Work kicked my ass this weekend.
But tonight, it's my mind beating me up.
My thoughts are destructive,
And I'm feeling defeated and sad.
My migraine has been at a 12 all weekend.
I'm mentally, emotionally and physically drained.
Somedays I feel like I'm on top of the world.
And in a matter of minutes, the switch gets flipped.
The words that play in my mind are hurtful.
I'm not good enough for anyone.
I'm better off alone so I don't hurt those around me.
I'm a lousy friend and mom.
Days when I want to throw in the towel,
Take a long drive off a short cliff.
I know that I will never act on such thoughts.
But they're there, a lot more often than I care to admit.
Self harm has been increasingly more difficult to avoid.
The thing about living my whole life like this,
Is I've learned to manage how I handle these things.

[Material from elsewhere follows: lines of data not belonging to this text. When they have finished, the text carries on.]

(* ===== verification/StoreJournal.v ===== *)
(** * Logging, collecting and querying

    What holds of every store that insertions and collections lead to: the invariant of
    [StoreInvariant], the rows that were logged, and that a latest-at query finds the latest of
    them.  The chunks may have been split and compacted on their way into the store. *)

From stdpp Require Import strings relations.
From S2P Require Import Prelude Ints TimeInt TimeRange Tuid Arrow Column Chunk ChunkSlice.
From S2P Require Import ChunkSort ChunkMerge ChunkQuery ChunkIndex Lineage StoreStats ChunkStore StoreGc StoreWrites.
From S2P Require Import StoreInvariant StoreGcSpec StoreInsertion StoreStatic StoreSplits.

Section Journal.

Import ChunkStore.
Context `{Build} `{ArrowLaws} `{!Chunk.SizeBytes} `{HashOrder}.
Implicit Types st : ChunkStore.t.
Implicit Types c x : Chunk.t.

Notation physical st := (physical_chunks_per_chunk_id st).
Notation lineage_of st := (chunks_lineage (lineages st)).
Notation refs_of st := (Lineage.total Lineage.num_references (lineage_of st)).

(** ** New chunks *)

(** An id that no part of the store mentions. *)
Record unheard st (id : ChunkId.t) : Prop := {
  unheard_lineage : lineage_of st !! id = None;
  unheard_references i l : lineage_of st !! i = Some l ->
    id ∉ Lineage.iter_referenced_chunks (lineage l) /\ id ∉ siblings_of (lineage l);
  unheard_static : not_static st id;
}.

(** Every chunk the indices know of has a lineage. *)
Lemma unheard_fresh st cs id : store_ok st cs [] -> unheard st id -> fresh st cs id.
Proof.
  intros Hok [Hl Hr Hs]. assert (physical st !! id = None) as Hp.
  { destruct (physical st !! id) eqn:E; [|done].
    destruct (ok_known _ _ _ (ok_lineages _ _ _ _ Hok) id) as [? ?]; [apply elem_of_dom; by eexists|]. congruence. }
  split; try done. intros (c & -> & Hin)%list_elem_of_fmap.
  destruct (ok_missing _ _ _ _ Hok c Hin Hp) as [(? & ? & ? & _)|?%elem_of_nil]; [congruence|done].
Qed.

(** The ids that an insertion may draw are new and all different. *)
Definition draws_new st x (new_id : Draw -> ChunkId.t) : Prop :=
  distinct_draws new_id x /\ forall d, within x d -> unheard st (new_id d).

(** A chunk that the store has not seen: sorted, with rows and columns that it can be merged
    with, under an id of its own. *)
Record new_chunk st x : Prop := {
  new_storable : storable x;
  new_components : Chunk.components x <> ∅;
  new_unheard : unheard st (Chunk.id x);
  new_pads : compacts st x;
  new_room : Z.of_nat (refs_of st + Chunk.num_rows x) + 4 < 2 ^ 32;
}.

Lemma new_insertable st cs x : store_ok st cs [] -> new_chunk st x -> insertable st cs x.
Proof. intros Hok []. split; try done. left. by apply unheard_fresh. Qed.

Lemma insert_new_ok `{!SizeLaws} `{!HashOrderLaws} st cs x new_id : very_strict = false -> store_ok st cs [] -> wf_chunks st ->
  new_chunk st x -> draws_new st x new_id -> safe (stored st cs x) (StoreWrites.insert_chunk st new_id x).
Proof.
  intros Hvs Hok Hwf Hx [Hdist Hd]. apply insert_chunk_ok; try done; [by apply new_insertable|].
  intros d Hw. apply unheard_fresh; [done|by apply Hd].
Qed.

(** ** The states of a store

    From a new store, by inserting new chunks and by collecting. *)

Inductive step st : ChunkStore.t -> Prop :=
| Insert x new_id st' diffs : new_chunk st x -> draws_new st x new_id ->
    StoreWrites.insert_chunk st new_id x = Done (st', Ok diffs) -> step st st'
| Collect options mark_exhausted sweep_exhausted st' dels freed : gc_bounds st options ->
    StoreGc.gc st options mark_exhausted sweep_exhausted = Done (st', dels, freed) -> step st st'.

Definition reachable config st : Prop := rtc step (ChunkStore.new config) st.

Context `{!SizeLaws} `{!HashOrderLaws} (Hvs : very_strict = false).

Lemma reachable_ok config st : reachable config st -> exists cs, store_ok st cs [] /\ wf_chunks st.
Proof.
  unfold reachable. generalize (ex_intro (fun cs => store_ok (ChunkStore.new config) cs [] /\ wf_chunks (ChunkStore.new config))
    [] (conj (new_store_ok config) (map_Forall_empty _))).
  intros Hstart Hr. induction Hr as [|st0 st1 st' Hs Hr IH]; [done|]. apply IH. destruct Hstart as (cs & Hok & Hwf).
  destruct Hs as [x new_id st1 diffs Hx Hd Hrun|options e1 e2 st1 dels freed Hb Hrun].
  - pose proof (insert_new_ok st0 cs x new_id Hvs Hok Hwf Hx Hd) as Hsafe. rewrite Hrun in Hsafe.
    destruct Hsafe as (cs' & diffs' & _ & Hok' & Hwf' & _). by exists cs'.
  - destruct (gc_ok st0 cs options e1 e2 Hok Hb) as (st2 & cs' & dels' & n & marked & Hrun' & _ & _ & Hok' & Hsw & _).
    assert (st2 = st1) as -> by congruence. exists cs'. split; [done|].
    intros id c Hc. apply (Hwf id c). eapply lookup_weaken; [exact Hc|]. apply (swept_subset _ _ _ _ _ _ _ Hsw).
Qed.

(** ** What was logged *)

(** The chunks that were inserted, the last one first. *)
Inductive journal (config : ChunkStoreConfig.t) : list Chunk.t -> ChunkStore.t -> Prop :=
| journal_nothing : journal config [] (ChunkStore.new config)
| journal_insert xs st x new_id st' diffs : journal config xs st -> new_chunk st x -> draws_new st x new_id ->
    StoreWrites.insert_chunk st new_id x = Done (st', Ok diffs) -> journal config (x :: xs) st'.

(** The rows that were logged for an entity with some time. *)
Definition journal_rows (path : EntityPath) (xs : list Chunk.t) : list Row := xs ≫= new_rows path.

Lemma journal_ok config xs st : journal config xs st ->
  exists cs, store_ok st cs [] /\ wf_chunks st /\ all_physical st cs
    /\ forall path, temporal_rows path st ≡ₚ journal_rows path xs.
Proof.
  induction 1 as [|xs st x new_id st' diffs _ (cs & Hok & Hwf & Hphys & Hrows) Hx Hd Hrun].
  - exists []. split_and!; [apply new_store_ok|apply map_Forall_empty|by intros c ?%elem_of_nil|]. intros path.
    unfold temporal_rows, physical_list. cbn. by rewrite map_to_list_empty.
  - pose proof (insert_new_ok st cs x new_id Hvs Hok Hwf Hx Hd) as Hsafe. rewrite Hrun in Hsafe.
    destruct Hsafe as (cs' & diffs' & _ & Hok' & Hwf' & Hphys' & Hrows' & _). exists cs'. split_and!; [done|done|auto|].
    intros path. rewrite Hrows', Hrows. done.
Qed.

(** The rows that a query may return. *)
Definition eligible (timeline component : string) (a : Z) (s : Row) : Prop :=
  is_Some (row_times s !! timeline) /\ relevant timeline a component s.

Lemma row_time_some c s timeline : chunk_wf c -> s ∈ rows c ->
  is_Some (row_times s !! timeline) <-> is_Some (Chunk.timelines c !! timeline).
Proof.
  intros (_ & Ht & _) (i & Hi)%list_elem_of_lookup_1. rewrite lookup_rows in Hi.
  destruct (Chunk.row_ids c !! i) as [id|] eqn:E; [|done]. injection Hi as <-. cbn [row_at row_times].
  rewrite lookup_omap. destruct (Chunk.timelines c !! timeline) as [tc|] eqn:Etc; cbn [mbind option_bind]; [|by split; intros [? ?]].
  split; [by eexists|]. intros _. apply lookup_lt_is_Some. destruct (Ht _ _ Etc) as [Hlen _]. apply lookup_lt_Some in E.
  unfold TimeColumn.num_rows, Chunk.num_rows in Hlen. lia.
Qed.

Lemma elem_of_temporal_rows st cs path s : store_ok st cs [] -> all_physical st cs ->
  s ∈ temporal_rows path st <-> exists c, c ∈ cs /\ Chunk.entity_path c = path /\ s ∈ rows c.
Proof.
  intros Hok Hphys. unfold temporal_rows. rewrite list_elem_of_bind. split.
  - intros (c & Hs & [[Hst Hp] Hc]%list_elem_of_filter). apply list_elem_of_fmap in Hc as ([id c'] & -> & Hc%elem_of_map_to_list).
    exists c'. split; [by apply (ok_temporal _ _ _ _ Hok id)|done].
  - intros (c & Hc & Hp & Hs). exists c. split; [done|]. pose proof (Hphys c Hc) as Hpc.
    destruct (ok_consistent _ _ _ _ Hok c c Hc Hpc) as [_ Hst]. apply list_elem_of_filter. split; [done|].
    apply list_elem_of_fmap. exists (Chunk.id c, c). split; [done|]. by apply elem_of_map_to_list.
Qed.

Lemma stored_chunks st cs : store_ok st cs [] -> wf_chunks st -> all_physical st cs -> Forall stored_chunk cs.
Proof.
  intros Hok Hwf Hphys. apply Forall_forall. intros c Hc. pose proof (Hphys c Hc) as Hp. destruct (Hwf _ _ Hp) as (? & ? & ?).
  split_and!; [done|by apply (ok_rows _ _ _ _ Hok _ _ Hp)|done|done].
Qed.

Lemma logged_eligible st cs path timeline component a s : store_ok st cs [] -> wf_chunks st -> all_physical st cs ->
  (exists c, logged cs path timeline component a c s) <-> s ∈ temporal_rows path st /\ eligible timeline component a s.
Proof.
  intros Hok Hwf Hphys. rewrite (elem_of_temporal_rows st cs path s Hok Hphys). unfold logged, eligible.
  assert (forall c, c ∈ cs -> s ∈ rows c -> is_Some (row_times s !! timeline) <-> is_Some (Chunk.timelines c !! timeline)) as Ht.
  { intros c Hc Hs. apply row_time_some; [|done]. by apply (Hwf (Chunk.id c)), Hphys. }
  split.
  - intros (c & Hc & Hp & Htl & Hs & Hrel). split; [by exists c|]. split; [by apply (Ht c)|done].
  - intros ((c & Hc & Hp & Hs) & Htl & Hrel). exists c. split_and!; try done; [by apply (Ht c)|by destruct Hrel..].
Qed.

Lemma journal_latest_at config xs st mode path timeline component a new_id : journal config xs st ->
  static_chunk_id st path component = None -> a <> TimeInt.STATIC ->
  from_option ChunkIdSetPerTime.max_interval_length 0 (component_index st path (Some timeline) component) <= i64_max ->
  exists results st', latest_at_relevant_chunks st mode (LatestAtQuery.Mk (Some timeline) a) path component = Done (results, st')
    /\ missing_virtual results = []
    /\ ((forall s, s ∈ journal_rows path xs -> ~ eligible timeline component (TimeInt.as_i64 a) s)
        \/ exists c u r, c ∈ chunks results
            /\ ChunkQuery.latest_at new_id c (LatestAtQuery.Mk (Some timeline) a) component = Done (Some u)
            /\ rows (UnitChunk.chunk u) = [r]
            /\ r ∈ journal_rows path xs /\ eligible timeline component (TimeInt.as_i64 a) r
            /\ forall s, s ∈ journal_rows path xs -> eligible timeline component (TimeInt.as_i64 a) s -> ranks timeline s r).
Proof.
  intros Hj Hstatic Ha Hlen. destruct (journal_ok config xs st Hj) as (cs & Hok & Hwf & Hphys & Hrows).
  pose proof (fun s => logged_eligible st cs path timeline component (TimeInt.as_i64 a) s Hok Hwf Hphys) as Hlog.
  assert (forall s, s ∈ temporal_rows path st <-> s ∈ journal_rows path xs) as Hin by (intros s; by rewrite Hrows).
  assert (indexes st cs) as Hix by (split; [apply Hok|done]).
  pose proof (store_latest_at_ok st cs mode path timeline component a new_id Hix (ok_distinct _ _ _ _ Hok)
    (stored_chunks st cs Hok Hwf Hphys) Hstatic Ha Hlen) as (results & st' & Hrun & Hm & _ & _ & Hres).
  exists results, st'. split_and!; [done|done|]. destruct Hres as [Hnone|(c & u & r & Hc & Hq & Hu & Hlr & Hbest)].
  - left. intros s Hs He. destruct (proj2 (Hlog s)) as [c Hc]; [by rewrite Hin|]. by apply (Hnone c s).
  - right. exists c, u, r. destruct (proj1 (Hlog r)) as [Hr He]; [by exists c|]. split_and!; [done|done|done|by apply Hin|done|].
    intros s Hs Hes. destruct (proj2 (Hlog s)) as [c' Hc']; [by rewrite Hin|]. by apply (Hbest c' s).
Qed.

(** ** The contracts *)

(** C13. Every state that insertions of new chunks and collections, with whatever options and
    clocks, lead to from a new store satisfies the invariant of the store, and every chunk in
    memory is well formed and sorted by its row ids. *)
Theorem reachable_spec config st (Hreach : reachable config st) :
  exists cs, store_ok st cs [] /\ map_Forall (fun _ c => chunk_wf c /\ Chunk.is_sorted c = true) (physical st).
Proof.
  destruct (reachable_ok config st Hreach) as (cs & Hok & Hwf). exists cs. split; [done|].
  eapply map_Forall_impl; [exact Hwf|]. by intros id c (? & ? & _).
Qed.

(** C11. Nothing that is logged is lost or invented: after any sequence of insertions, with the
    splits and compactions they lead to, the temporal rows of each entity in memory are those
    of the chunks that were inserted for it, each as often as it was logged, and every chunk
    the indices know of is in memory.  Each chunk that is inserted is a [new_chunk]: well formed,
    with sorted row ids, under an id of its own, and such that the columns which it and a chunk
    in memory do not share have no unused values where the two could be compacted ([compacts];
    merging others can misalign rows, see C37). *)
Theorem journal_spec config xs st (Hjournal : journal config xs st) :
  exists cs, store_ok st cs [] /\ indexes st cs /\ forall path, temporal_rows path st ≡ₚ xs ≫= new_rows path.
Proof.
  destruct (journal_ok config xs st Hjournal) as (cs & Hok & _ & Hphys & Hrows). exists cs. split_and!; [done| |done].
  split; [apply Hok|done].
Qed.

(** C1. A latest-at query after any sequence of insertions.  For a component that the entity has
    no static chunk for, the indices give chunks among which one has the answer: the greatest
    row, by time and row id, of all the rows that were logged for the entity with the timeline
    and the component at or before the time; and there is an answer unless there is no such
    row.  The chunks that were logged and the chunks that are queried need not be the same.
    Conditions: the insertions are those of [journal] (C11), the time asked is not that of static
    data, and the widest interval of the index that is asked, that of the component of the entity
    on the timeline, is at most [i64::MAX] ([Hlen]).  The last one fails when the index holds a
    column without a value or an interval wider than [i64::MAX]: then the search in the index can
    miss the chunk that has the answer, see [index_latest_at_limits]. *)
Theorem journal_latest_at_spec config xs st mode path timeline component a new_id (Hjournal : journal config xs st)
  (Hstatic : static_chunk_id st path component = None) (Ha : a <> TimeInt.STATIC)
  (Hlen : from_option ChunkIdSetPerTime.max_interval_length 0 (component_index st path (Some timeline) component) <= i64_max) :
  let query := LatestAtQuery.Mk (Some timeline) a in
  exists results st', latest_at_relevant_chunks st mode query path component = Done (results, st')
    /\ missing_virtual results = []
    /\ ((forall s, s ∈ journal_rows path xs -> ~ eligible timeline component (TimeInt.as_i64 a) s)
        \/ exists c u r, c ∈ chunks results /\ ChunkQuery.latest_at new_id c query component = Done (Some u)
            /\ rows (UnitChunk.chunk u) = [r]
            /\ r ∈ journal_rows path xs /\ eligible timeline component (TimeInt.as_i64 a) r
            /\ forall s, s ∈ journal_rows path xs -> eligible timeline component (TimeInt.as_i64 a) s -> ranks timeline s r).
Proof. by apply (journal_latest_at config). Qed.

End Journal.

I know that I can no longer put the blade to my skin.
Pills call to me, wanting me to use again,
But usually that's Ana, and I know better.
I feel like I fuck everything up,
With everyone that I have loved.
I'm so dependent on others and their validation,
That it literally destroys me when I feel like I've failed.
And I feel like I've failed a lot recently.
I just want to please everyone,
That I end up just letting everyone down.
I feel like I'm stuck in this cycle of highs and lows.
And the lows are more frequent.
But that's all on the inside, under the mask.
On the surface, I have a tough exterior.
But inside, I am breaking,
And I don't know how anyone can help me.
This is my journey,
And each day I push forward and just hope for the best.
I will continue to be kind to others,
I will continue to be helpful,
I will continue to show love.
So at least my mind can be put at ease,
Knowing those I love are happy.
Now that it's almost 1:15,
I'm going to hopefully fall asleep for at least a few hours.